- _Your assignment_:
Restate exactly, and only, the lines from the one containing "(** The result" through the end of the entries, keeping both endpoints.

- _Source material_:
- Opening Delimiter -
Lemma utf8_truncate_length s n : (String.length (utf8_truncate s n) ≤ n)%nat.
Proof.
  unfold utf8_truncate. destruct (Nat.leb_spec (String.length s) n); [done|].
  pose proof (str_take_length (floor_boundary s n) s).
  pose proof (floor_boundary_le s n). lia.
Qed.

(** The result is the longest run of whole characters that fits. *)
Lemma utf8_truncate_chars cs s n :
  encodes cs s →
  ∃ cs1 cs2, cs = cs1 ++ cs2 ∧ utf8_truncate s n = str_concat cs1 ∧
             (∀ c, head cs2 = Some c →
                   (n < String.length (str_concat (cs1 ++ [c])))%nat).
Proof.
  intros Henc. unfold utf8_truncate.
  destruct (Nat.leb_spec (String.length s) n) as [Hle|Hlt].
  { exists cs, []. rewrite app_nil_r. destruct Henc as [? ->]. by split_and!. }
  destruct (boundary_split cs s (floor_boundary s n)) as (c1 & c2 & -> & Ht & Hl);
    [done|apply floor_boundary_ok|].
  exists c1, c2. split_and!; [done|done|]. intros c Hc.
  destruct c2 as [|c' c2]; [done|]. simplify_eq/=.
  destruct (Nat.lt_ge_cases n (String.length (str_concat (c1 ++ [c])))) as [?|Hge]; [done|].
  exfalso. rewrite cons_middle, app_assoc in Henc.
  pose proof (char_prefix_boundary _ _ _ Henc) as Hb.
  pose proof (floor_boundary_max s n _ Hge Hb) as Hmax.
  destruct Henc as [Hcs _]. apply Forall_app in Hcs as [Hcs _].
  apply Forall_app in Hcs as [_ Hc]. apply Forall_cons in Hc as [Hc _].
  rewrite str_concat_app, str_app_length in Hmax. simpl in Hmax.
  rewrite str_app_nil_r in Hmax. destruct c as [|b t]; [done|]. simpl in Hmax. lia.
Qed.

(** ** Lists *)

Definition any {A} (f : A → bool) (l : list A) : bool := existsb f l.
- Closing Delimiter -
- _Answer area_:
(** The result is the longest run of whole characters that fits. *)
Lemma utf8_truncate_chars cs s n :
  encodes cs s →
  ∃ cs1 cs2, cs = cs1 ++ cs2 ∧ utf8_truncate s n = str_concat cs1 ∧
             (∀ c, head cs2 = Some c →
                   (n < String.length (str_concat (cs1 ++ [c])))%nat).
Proof.
  intros Henc. unfold utf8_truncate.
  destruct (Nat.leb_spec (String.length s) n) as [Hle|Hlt].
  { exists cs, []. rewrite app_nil_r. destruct Henc as [? ->]. by split_and!. }
  destruct (boundary_split cs s (floor_boundary s n)) as (c1 & c2 & -> & Ht & Hl);
    [done|apply floor_boundary_ok|].
  exists c1, c2. split_and!; [done|done|]. intros c Hc.
  destruct c2 as [|c' c2]; [done|]. simplify_eq/=.
  destruct (Nat.lt_ge_cases n (String.length (str_concat (c1 ++ [c])))) as [?|Hge]; [done|].
  exfalso. rewrite cons_middle, app_assoc in Henc.
  pose proof (char_prefix_boundary _ _ _ Henc) as Hb.
  pose proof (floor_boundary_max s n _ Hge Hb) as Hmax.
  destruct Henc as [Hcs _]. apply Forall_app in Hcs as [Hcs _].
  apply Forall_app in Hcs as [_ Hc]. apply Forall_cons in Hc as [Hc _].
  rewrite str_concat_app, str_app_length in Hmax. simpl in Hmax.
  rewrite str_app_nil_r in Hmax. destruct c as [|b t]; [done|]. simpl in Hmax. lia.
Qed.

(** ** Lists *)

Definition any {A} (f : A → bool) (l : list A) : bool := existsb f l.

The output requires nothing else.